■ Your assignment
Scan the records that follow, and whenever a line has the word "ColumnNameCamel", copy it.

[Collected data]
Definition serviceStructCommonTmplRaw : string := text ["
		{
			name: "; "Create"; ",
			fn: func() (interface{}, error) {
				// todo enter parameters before testing
// serviceCreateStructCode
			},
			wantErr: false,
		},

		{
			name: "; "UpdateBy{{.CrudInfo.ColumnNameCamel}}"; ",
			fn: func() (interface{}, error) {
				// todo enter parameters before testing
// serviceUpdateStructCode
			},
			wantErr: false,
		},
"].

Definition serviceCreateStructCommonTmplRaw : string := "				req := &serverNameExampleV1.Create{{.TableName}}Request{
					{{- range .Fields}}
						{{.Name}}:  {{.GoTypeZero}}, {{if .Comment}} // {{.Comment}}{{end}}
					{{- end}}
				}
				return cli.Create(ctx, req)".

Definition serviceUpdateStructCommonTmplRaw : string := "				req := &serverNameExampleV1.Update{{.TableName}}By{{.CrudInfo.ColumnNameCamel}}Request{
					{{- range .Fields}}
						{{.Name}}:  {{.GoTypeZero}}, {{if .Comment}} // {{.Comment}}{{end}}
					{{- end}}
				}
				return cli.UpdateBy{{.CrudInfo.ColumnNameCamel}}(ctx, req)".

Definition raw (t : template) : string :=
  match t with
  | modelStructTmpl => modelStructTmplRaw | tableColumnsTmpl => tableColumnsTmplRaw
  | updateFieldTmpl => updateFieldTmplRaw | modelJSONTmpl => modelJSONTmplRaw
  | handlerCreateStructTmpl => handlerCreateStructTmplRaw | handlerUpdateStructTmpl => handlerUpdateStructTmplRaw
  | handlerDetailStructTmpl => handlerDetailStructTmplRaw
  | handlerCreateStructCommonTmpl => handlerCreateStructCommonTmplRaw
  | handlerUpdateStructCommonTmpl => handlerUpdateStructCommonTmplRaw
  | handlerDetailStructCommonTmpl => handlerDetailStructCommonTmplRaw
  | protoFileTmpl => protoFileTmplRaw | protoFileSimpleTmpl => protoFileSimpleTmplRaw
  | protoFileForWebTmpl => protoFileForWebTmplRaw | protoFileForSimpleWebTmpl => protoFileForSimpleWebTmplRaw
  | protoFileCommonTmpl => protoFileCommonTmplRaw | protoFileSimpleCommonTmpl => protoFileSimpleCommonTmplRaw
  | protoFileForWebCommonTmpl => protoFileForWebCommonTmplRaw
  | protoFileForSimpleWebCommonTmpl => protoFileForSimpleWebCommonTmplRaw
  | protoMessageCreateTmpl => protoMessageCreateTmplRaw | protoMessageUpdateTmpl => protoMessageUpdateTmplRaw
  | protoMessageDetailTmpl => protoMessageDetailTmplRaw
  | protoMessageCreateCommonTmpl => protoMessageCreateCommonTmplRaw
  | protoMessageUpdateCommonTmpl => protoMessageUpdateCommonTmplRaw
  | protoMessageDetailCommonTmpl => protoMessageDetailCommonTmplRaw
  | serviceStructTmpl => serviceStructTmplRaw | serviceCreateStructTmpl => serviceCreateStructTmplRaw
  | serviceUpdateStructTmpl => serviceUpdateStructTmplRaw
  | serviceStructCommonTmpl => serviceStructCommonTmplRaw
  | serviceCreateStructCommonTmpl => serviceCreateStructCommonTmplRaw
  | serviceUpdateStructCommonTmpl => serviceUpdateStructCommonTmplRaw
  end.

■ Solved exercise
			name: "; "UpdateBy{{.CrudInfo.ColumnNameCamel}}"; ",
Definition serviceUpdateStructCommonTmplRaw : string := "				req := &serverNameExampleV1.Update{{.TableName}}By{{.CrudInfo.ColumnNameCamel}}Request{
				return cli.UpdateBy{{.CrudInfo.ColumnNameCamel}}(ctx, req)".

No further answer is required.